WHAT IS REQUIRED: Show the lines below that contain the string "whitespace".
◆ ◆ ◆ ◆
(** * The workflow execution core of LangBot, embedded in Rocq

    The development follows the Python package [langbot.pkg.workflow]
    (entities, nodes, executor, serializer, manager) and the workflow
    persistence service.  Each Python function becomes a Rocq function of
    the same name; mutable objects are threaded explicitly; a raised
    exception is the [Raise] branch of the result type [res].

    Conventions of the embedding.
    - Python values that flow through node outputs, trigger data and YAML
      documents are the type [value] (None, bool, int, str, list, dict with
      string keys).  Floating point numbers are not represented; the one
      place that converts to float (the ordering clauses of the condition
      node) asks the [World].
    - A dict is an association list with unique keys in insertion order
      ([dict_get], [dict_set]); iteration order is the list order.
    - The executor compares the fields annotated with an enum type with
      members of the enum, so the workflows, nodes and contexts it is
      modelled on ([Entities]) hold members there: [node.type] is a
      [NodeType], [workflow.status] a [WorkflowStatus], the trigger of a
      context a [WorkflowTriggerType].  The entity constructors store
      the value strings instead ([use_enum_values]); the serializer,
      where the two meet, is modelled on objects that say for each such
      field what it holds ([Objects]).
    - A node configuration is an object of one of the configuration
      classes, read by attribute ([config.content]) through the field
      table [config_fields], or a plain dict, which is what answers
      [config.get("tool_id")].
    - Everything outside the package (HTTP, the clock, [json], [float])
      is a field of the record [World]; a fresh uuid is an argument of the
      constructor that draws one. *)

From Stdlib Require Import String Ascii ZArith List Bool Lia DecimalString.
From stdpp Require Import gmap strings list.
Import ListNotations.
Local Open Scope Z_scope.
Set Warnings "-register-all".
Set Default Proof Using "Type".

(** ** Python values *)

Module Py.

Inductive value : Type :=
| VNone
| VBool (b : bool)
| VInt (z : Z)
| VStr (s : string)
| VList (l : list value)
| VDict (d : list (string * value)).

Definition dict := list (string * value).

(** Exceptions, by class; [exn_str] is [str(e)]. *)
Inductive exn : Type :=
| ValueError (msg : string)
| TypeError (msg : string)
| AttributeError (msg : string)
| KeyError (msg : string)
| IndexError (msg : string)
| RuntimeError (msg : string).

Definition exn_str (e : exn) : string :=
  match e with
  | ValueError m | TypeError m | AttributeError m
  | KeyError m | IndexError m | RuntimeError m => m
  end.

(** The result of a call that may raise. *)
Inductive res (A : Type) : Type :=
| Ok (a : A)
| Raise (e : exn).
Arguments Ok {A} a.
Arguments Raise {A} e.

#[global] Instance res_ret : MRet res := fun A a => Ok a.
#[global] Instance res_bind : MBind res := fun A B k m =>
  match m with
  | Ok a => k a
  | Raise e => Raise e
  end.

(** [dict.get(k)], [k in d], [d[k] = v]. *)
Fixpoint dict_get {A} (k : string) (d : list (string * A)) : option A :=
  match d with
  | [] => None
  | (k', v) :: d' => if String.eqb k k' then Some v else dict_get k d'
  end.

Definition dict_mem {A} (k : string) (d : list (string * A)) : bool :=
  match dict_get k d with Some _ => true | None => false end.

Fixpoint dict_set {A} (k : string) (v : A) (d : list (string * A))
  : list (string * A) :=
  match d with
  | [] => [(k, v)]
  | (k', v') :: d' =>
      if String.eqb k k' then (k, v) :: d' else (k', v') :: dict_set k v d'
  end.

Definition dict_get_default {A} (k : string) (default : A)
  (d : list (string * A)) : A :=
  match dict_get k d with Some v => v | None => default end.

(** [bool(v)] *)
Definition truthy (v : value) : bool :=
  match v with
  | VNone => false
  | VBool b => b
  | VInt z => negb (z =? 0)
  | VStr s => negb (String.eqb s "")
  | VList l => match l with [] => false | _ => true end
  | VDict d => match d with [] => false | _ => true end
  end.

Definition truthy_str (s : option string) : bool :=
  match s with Some s => negb (String.eqb s "") | None => false end.

Definition truthy_int (z : option Z) : bool :=
  match z with Some z => negb (z =? 0) | None => false end.

Definition opt_str (s : option string) : value :=
  match s with Some s => VStr s | None => VNone end.

Definition opt_int (z : option Z) : value :=
  match z with Some z => VInt z | None => VNone end.

(** [a == b]: a bool compares as the int it is, dicts compare without
    regard to order. *)
Fixpoint py_eq (a b : value) : bool :=
  match a, b with
  | VNone, VNone => true
  | VBool x, VBool y => Bool.eqb x y
  | VBool x, VInt y => (if x then 1 else 0) =? y
  | VInt x, VBool y => x =? (if y then 1 else 0)
  | VInt x, VInt y => x =? y
  | VStr x, VStr y => String.eqb x y
  | VList x, VList y =>
      (fix go (l1 l2 : list value) : bool :=
         match l1, l2 with
         | [], [] => true
         | u :: l1', w :: l2' => py_eq u w && go l1' l2'
         | _, _ => false
         end) x y
  | VDict x, VDict y =>
      (length x =? length y)%nat &&
      (fix go (l1 : list (string * value)) : bool :=
         match l1 with
         | [] => true
         | (k, u) :: l1' =>
             match dict_get k y with
             | Some w => py_eq u w && go l1'
             | None => false
             end
         end) x
  | _, _ => false
  end.

(** Decimal text of an integer, [str(n)]. *)
Definition str_of_Z (z : Z) : string := NilZero.string_of_int (Z.to_int z).

Definition concat_sep (sep : string) (l : list string) : string :=
  String.concat sep l.

(** [repr(v)] and [str(v)].  The text of a string inside a container is
    written between single quotes without escapes, which is what Python
    prints for strings free of quotes, backslashes and control
    characters. *)
Fixpoint py_repr (v : value) : string :=
  match v with
  | VNone => "None"
  | VBool true => "True"
  | VBool false => "False"
  | VInt z => str_of_Z z
  | VStr s => "'" +:+ s +:+ "'"
  | VList l => "[" +:+ concat_sep ", " (map py_repr l) +:+ "]"
  | VDict d =>
      "{" +:+ concat_sep ", "
               (map (fun kv => "'" +:+ fst kv +:+ "': " +:+ py_repr (snd kv)) d)
          +:+ "}"
  end.

Definition py_str (v : value) : string :=
  match v with
  | VStr s => s
  | _ => py_repr v
  end.

(** [type(v).__name__] *)
Definition type_name (v : value) : string :=
  match v with
  | VNone => "NoneType"
  | VBool _ => "bool"
  | VInt _ => "int"
  | VStr _ => "str"
  | VList _ => "list"
  | VDict _ => "dict"
  end.

(** *** Strings *)

(** [s.replace(old, new)] for a non-empty [old]: scan left to right; at
    an occurrence emit [new] and skip the rest of the occurrence. *)
Fixpoint replace_from (old new : string) (skip : nat) (s : string) : string :=
  match s with
  | EmptyString => EmptyString
  | String c rest =>
      match skip with
      | S k => replace_from old new k rest
      | O =>
          if String.prefix old s
          then new +:+ replace_from old new (String.length old - 1) rest
          else String c (replace_from old new 0 rest)
      end
  end.

(** With an empty [old] Python puts [new] before every character and at
    the end. *)
Fixpoint interleave (new s : string) : string :=
  match s with
  | EmptyString => new
  | String c rest => new +:+ String c (interleave new rest)
  end.

Definition replace (old new s : string) : string :=
  match old with
  | EmptyString => interleave new s
  | _ => replace_from old new 0 s
  end.

(** [old in s] *)
Fixpoint occurs (old s : string) : bool :=
  String.prefix old s ||
  match s with
  | EmptyString => false
  | String _ rest => occurs old rest
  end.

Definition startswith (s pre : string) : bool := String.prefix pre s.

(** [c.isspace()] for a character below 256: the ASCII whitespace and
    the separators 0x1c to 0x1f, next line (0x85) and no-break space
    (0xa0).  [str.split()] splits on these. *)
Definition is_space (c : ascii) : bool :=
  let n := nat_of_ascii c in
  ((9 <=? n) && (n <=? 13) || (28 <=? n) && (n <=? 32)
   || (n =? 133) || (n =? 160))%nat.

Fixpoint lstrip (s : string) : string :=
  match s with
  | EmptyString => EmptyString
  | String c rest => if is_space c then lstrip rest else s
  end.

Fixpoint take_word (s : string) : string :=
  match s with
  | EmptyString => EmptyString
  | String c rest => if is_space c then EmptyString else String c (take_word rest)
  end.

(** [s.split()[0]]: the first whitespace-separated word; IndexError when
    there is none. *)
Definition first_word (s : string) : res string :=
  match take_word (lstrip s) with
  | EmptyString => Raise (IndexError "list index out of range")
  | w => Ok w
  end.

Definition lower_ascii (c : ascii) : ascii :=
  let n := nat_of_ascii c in
  if ((65 <=? n) && (n <=? 90))%nat then ascii_of_nat (n + 32) else c.

Fixpoint lower (s : string) : string :=
  match s with
  | EmptyString => EmptyString
  | String c rest => String (lower_ascii c) (lower rest)
  end.

(** [s.split(sep)] for a one-character separator. *)
Fixpoint split_on (sep : ascii) (s : string) : list string :=
  match s with
  | EmptyString => [EmptyString]
  | String c rest =>
      if Ascii.eqb c sep then EmptyString :: split_on sep rest
      else match split_on sep rest with
           | [] => [String c EmptyString]
           | w :: ws => String c w :: ws
           end
  end.

Definition is_digit (c : ascii) : bool :=
  let n := nat_of_ascii c in ((48 <=? n) && (n <=? 57))%nat.

Fixpoint all_digits (s : string) : bool :=
  match s with
  | EmptyString => true
  | String c rest => is_digit c && all_digits rest
  end.

(** [s.isdigit()] *)
Definition isdigit (s : string) : bool :=
  match s with EmptyString => false | _ => all_digits s end.

(** [int(s)] for a string of digits. *)
Fixpoint digits_value (acc : nat) (s : string) : nat :=
  match s with
  | EmptyString => acc
  | String c rest => digits_value (10 * acc + (nat_of_ascii c - 48)) rest
  end.

End Py.
Export Py.

(** ** entities.py *)

Module Entities.

Inductive WorkflowTriggerType : Type :=
| PERSON_MESSAGE | GROUP_MESSAGE | SCHEDULED | MANUAL | API.

Inductive NodeType : Type :=
| EVENT_START | SCHEDULE_START
| CONDITION | BRANCH | LOOP
| HTTP_REQUEST | BINARY_STORAGE | FILE_STORAGE | JSON_PROCESSOR
| REPLY_MESSAGE | TOOL_ACTION
| SET_VARIABLE | GET_VARIABLE
| CHAT_COMMAND_BRANCH
| END.

Inductive NodeStatus : Type :=
| PENDING | RUNNING | SUCCESS | FAILED | SKIPPED | CANCELLED.

Inductive WorkflowStatus : Type :=
| DRAFT | ACTIVE | INACTIVE | ARCHIVED.

#[global] Instance WorkflowTriggerType_eq_dec : EqDecision WorkflowTriggerType.
Proof. solve_decision. Defined.
#[global] Instance NodeType_eq_dec : EqDecision NodeType.
Proof. solve_decision. Defined.
#[global] Instance NodeStatus_eq_dec : EqDecision NodeStatus.
Proof. solve_decision. Defined.
#[global] Instance WorkflowStatus_eq_dec : EqDecision WorkflowStatus.
Proof. solve_decision. Defined.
◆ ◆ ◆ ◆
RESPONSE BOX:
(** [c.isspace()] for a character below 256: the ASCII whitespace and
(** [s.split()[0]]: the first whitespace-separated word; IndexError when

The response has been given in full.